### REQUIRED WORK
Going down the listing below, print exactly each line from the one with "(** ** Requests" up to and including the one with "buffer for a", and skip the rest.

### TASK MATERIAL
(* ===== verification/Codec.v ===== *)
(** * Codec: what the wire protocol of [crates/protocol] promises.

    The properties of the codec, each a short consequence of the lemmas of
    [ProtocolFacts], [RoundTrip], [ResponseTrip] and [CodecSafety]. *)

From stdpp Require Import base numbers list strings gmap.
From Stdlib Require Import ZArith Lia.
From S2P Require Import Prelude Text Runs Protocol Wire ProtocolFacts RoundTrip ResponseTrip CodecSafety.

(** A codec of the [zstd] crate to run examples with: a stored block that
    starts with one marker byte. *)
Definition stored_zstd : Zstd :=
  {| zstd_compress b := Some (Byte.x28 :: b);
     zstd_decompress b cap :=
       match b with
       | m :: b' => if (Z_of_byte m =? 40) && (blen b' <=? cap) then Some b' else None
       | [] => None
       end |}.

#[local] Instance stored_zstd_ok : @ZstdOk stored_zstd.
Proof.
  intros b c cap H Hcap. injection H as <-. cbn.
  destruct (Z.leb_spec (blen b) cap); [done|lia].
Qed.

(** Concrete values for the witnesses. *)
Definition sample_produce : ProduceRequest :=
  {| pr_topic := "orders"; pr_key := as_bytes "k"; pr_payload := as_bytes "hello";
     pr_ack_mode := AckDurable; pr_producer := Some {| pi_id := "p1"; pi_sequence := 7 |};
     pr_partition := Some 3 |}.
Definition sample_batch : ProduceBatchRequest :=
  {| pb_topic := "orders"; pb_records := [{| br_key := []; br_payload := as_bytes "hi" |}];
     pb_ack_mode := AckLeader; pb_compression := CompressionZstd; pb_partition := None |}.
Definition sample_topic : TopicMetadata :=
  {| tm_topic := "orders"; tm_partitions := 2; tm_leaders := [1; 2]; tm_leader_epochs := [0; 5];
     tm_high_watermarks := [9; 0] |}.
Definition sample_replicate : ReplicateRecord :=
  {| rr_topic := "orders"; rr_partition := 1; rr_offset := 4; rr_timestamp_ms := 1000;
     rr_key := Some (as_bytes "k"); rr_value := as_bytes "v"; rr_durable := true;
     rr_leader_id := 1; rr_leader_epoch := 2 |}.

(** Ranges and lengths of closed values. *)
Ltac closed := repeat (split || constructor); vm_compute; (reflexivity || discriminate || auto).

(* ------------------------------------------------------------------ *)
(** ** Requests                                                         *)
(* ------------------------------------------------------------------ *)

(** C22 Round trip of requests: whatever [encode_request] appends to the output
    buffer for a request (any of the sixteen, with or without compression),
    [decode_request] takes off the front of an input buffer, gives the same
    request back and leaves the bytes that follow. *)
Theorem request_roundtrip `{!Zstd} `{!ZstdOk} r out out' u :
  wf_request r -> encode_request r out = (Ok u, out') ->
  exists w, out' = out ++ w /\ forall rest, decode_request (w ++ rest) = (Ok (Some r), rest).
Proof.
  intros Hwf Henc. apply encode_request_layout in Henc as [-> He]; [|done].
  eexists. split; [done|]. intros rest. by apply decode_request_wire.
Qed.

Lemma request_roundtrip_witness :
  exists w, snd (@encode_request stored_zstd (RProduceBatch sample_batch) []) = w /\
    exists w', w = [] ++ w' /\
    forall rest, @decode_request stored_zstd (w' ++ rest) = (Ok (Some (RProduceBatch sample_batch)), rest).
Proof.
  eexists. split; [reflexivity|].
  apply (@request_roundtrip stored_zstd stored_zstd_ok (RProduceBatch sample_batch) [] _ tt).
  - closed.
  - vm_compute. reflexivity.
Defined.

(** C24 The encoder accepts exactly the encodable requests: a request of the
    types' invariant is written, as one length-prefixed frame after what the
    buffer holds, if and only if its names, sizes and counts are within the
    protocol's limits (and the compressor succeeds). *)
Theorem encode_request_exact `{!Zstd} r out :
  wf_request r ->
  (encodable r <-> exists out', encode_request r out = (Ok tt, out')) /\
  (encodable r -> encode_request r out = (Ok tt, out ++ frame (wire_request r)) /\
                  1 <= blen (wire_request r) <= MAX_FRAME_SIZE).
Proof.
  intros Hwf. split; [split|].
  - intros He. eexists. by apply encode_request_run.
  - intros [out' Henc]. by apply encode_request_layout in Henc as [_ ?].
  - intros He. split; [by apply encode_request_run|by apply wire_request_size].
Qed.

Lemma encode_request_exact_witness :
  (@encodable stored_zstd (RProduce sample_produce) <->
   exists out', @encode_request stored_zstd (RProduce sample_produce) [] = (Ok tt, out')) /\
  @encodable stored_zstd (RProduce sample_produce).
Proof.
  split; [|exact I].
  apply (@encode_request_exact stored_zstd (RProduce sample_produce) []). closed.
Defined.

(** C23 Decoding of untrusted input: on every input buffer [decode_request]
    returns (it never aborts the connection's task); it waits and leaves the
    buffer untouched, or rejects the frame, or takes exactly one frame of at
    most 4 MiB off the front and gives a request that meets the invariant of
    its type and the checks on topic names, partition counts and fetch limits. *)
Theorem decode_request_safe `{!Zstd} b :
  match decode_request b with
  | (Ok None, b') => b' = b
  | (Ok (Some r), b') =>
      wf_request r /\ checked r /\ exists f, b = frame f ++ b' /\ 1 <= blen f <= MAX_FRAME_SIZE
  | (Err _, _) => True
  | (Panic, _) => False
  end.
Proof.
  pose proof (wp_decode_request b) as Hs. unfold wp in Hs.
  by destruct (decode_request b) as [[[r|]|e|] b'].
Qed.

(** Incremental reading: as long as some bytes of an encoded request are
    missing, [decode_request] asks for more and consumes nothing. *)
Theorem decode_request_waits `{!Zstd} r out w p q :
  wf_request r -> encode_request r out = (Ok tt, out ++ w) -> w = p ++ q -> q <> [] ->
  decode_request p = (Ok None, p).
Proof.
  intros Hwf Henc Hw Hq. apply encode_request_layout in Henc as [Hout He]; [|done].
  apply app_inv_head in Hout as ->. unfold decode_request.
  erewrite bind_Ok; [|eapply take_frame_incomplete; [|done..]; by apply wire_request_size].
  done.
Qed.

Lemma decode_request_waits_witness :
  @decode_request stored_zstd (take 11 (snd (@encode_request stored_zstd (RProduce sample_produce) [])))
  = (Ok None, take 11 (snd (@encode_request stored_zstd (RProduce sample_produce) []))).
Proof.
  apply (@decode_request_waits stored_zstd (RProduce sample_produce) []
           (snd (@encode_request stored_zstd (RProduce sample_produce) [])) _
           (drop 11 (snd (@encode_request stored_zstd (RProduce sample_produce) [])))).
  - closed.
  - vm_compute. reflexivity.
  - vm_compute. reflexivity.
  - vm_compute. discriminate.
Defined.

(* ------------------------------------------------------------------ *)
(** ** Responses                                                        *)
(* ------------------------------------------------------------------ *)

(** Round trip of responses: a response whose fields are in range and whose
    frame is at most 4 MiB is written after what the buffer holds, and the
    client's [decode_response] gives it back and leaves the bytes that follow. *)
Theorem response_roundtrip p out rest :
  wf_response p -> blen (wire_response p) <= MAX_FRAME_SIZE ->
  exists w, encode_response p out = (Ok tt, out ++ w) /\
            decode_response (w ++ rest) = (Ok (Some p), rest).
Proof.
  intros. eexists. split; [by apply encode_response_run|by apply decode_response_wire].
Qed.

Lemma response_roundtrip_witness :
  exists w, encode_response (PTopics [sample_topic]) [] = (Ok tt, [] ++ w) /\
            decode_response (w ++ []) = (Ok (Some (PTopics [sample_topic])), []).
Proof.
  apply (response_roundtrip (PTopics [sample_topic]) [] []).
  - constructor; [|constructor]. unfold wf_topic, short.
    split_and?; first [right; reflexivity | reflexivity | closed].
  - vm_compute. discriminate.
Defined.

(** Decoding of responses from an untrusted server: on every buffer
    [decode_response] waits without consuming, rejects, or takes one frame and
    gives a response that meets the invariant of its type - at least one and at
    most 1000 acknowledgements, a leader, epoch and high watermark for every
    partition or for none, between 1 and 1024 nodes; it never panics. *)
Theorem decode_response_safe b :
  match decode_response b with
  | (Ok None, b') => b' = b
  | (Ok (Some p), b') =>
      wf_response p /\ exists f, b = frame f ++ b' /\ 1 <= blen f <= MAX_FRAME_SIZE
  | (Err _, _) => True
  | (Panic, _) => False
  end.
Proof.
  pose proof (wp_decode_response b) as Hs. unfold wp in Hs.
  by destruct (decode_response b) as [[[r|]|e|] b'].
Qed.

(* ------------------------------------------------------------------ *)
(** ** Replication                                                      *)
(* ------------------------------------------------------------------ *)

(** The replication stream: a record the leader sends is received as it was,
    except that an empty key arrives as no key, and the acknowledgement comes
    back unchanged; both leave the bytes that follow in the buffer. *)
Theorem replication_roundtrip r a out rest :
  wf_replicate r -> is_u32 (ra_partition a) -> is_u64 (ra_next_offset a) ->
  (exists w, encode_replicate_record r out = (Ok tt, out ++ w) /\
             decode_replicate_record (w ++ rest) = (Ok (Some (norm_replicate r)), rest)) /\
  (exists w, encode_replicate_ack a out = (Ok tt, out ++ w) /\
             decode_replicate_ack (w ++ rest) = (Ok (Some a), rest)).
Proof.
  intros. split; eexists; (split; [|]).
  - by apply encode_replicate_record_run.
  - by apply decode_replicate_record_wire.
  - by apply encode_replicate_ack_run.
  - by apply decode_replicate_ack_wire.
Qed.

Lemma replication_roundtrip_witness :
  (exists w, encode_replicate_record sample_replicate [] = (Ok tt, [] ++ w) /\
             decode_replicate_record (w ++ []) = (Ok (Some (norm_replicate sample_replicate)), [])) /\
  (exists w, encode_replicate_ack {| ra_partition := 1; ra_next_offset := 5 |} [] = (Ok tt, [] ++ w) /\
             decode_replicate_ack (w ++ []) = (Ok (Some {| ra_partition := 1; ra_next_offset := 5 |}), [])).
Proof.
  apply (replication_roundtrip sample_replicate {| ra_partition := 1; ra_next_offset := 5 |} [] []);
    closed.
Defined.

(** Replication input from the network: a follower never panics on a record
    frame, nor a leader on an acknowledgement, and what they accept has its
    numbers in range, its value within 1 MiB and its key within 65535 bytes. *)
Theorem decode_replication_safe b :
  match decode_replicate_record b with
  | (Ok None, b') => b' = b
  | (Ok (Some r), b') => decoded_replicate r /\ exists f, b = frame f ++ b'
  | (Err _, _) => True
  | (Panic, _) => False
  end /\
  match decode_replicate_ack b with
  | (Ok None, b') => b' = b
  | (Ok (Some a), b') =>
      is_u32 (ra_partition a) /\ is_u64 (ra_next_offset a) /\ exists f, b = frame f ++ b'
  | (Err _, _) => True
  | (Panic, _) => False
  end.
Proof.
  split.
  - pose proof (wp_decode_replicate_record b) as Hs. unfold wp in Hs.
    by destruct (decode_replicate_record b) as [[[r|]|e|] b'].
  - pose proof (wp_decode_replicate_ack b) as Hs. unfold wp in Hs.
    by destruct (decode_replicate_ack b) as [[[r|]|e|] b'].
Qed.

### FINISHED EXERCISE
(** ** Requests                                                         *)
(* ------------------------------------------------------------------ *)

(** C22 Round trip of requests: whatever [encode_request] appends to the output
    buffer for a request (any of the sixteen, with or without compression),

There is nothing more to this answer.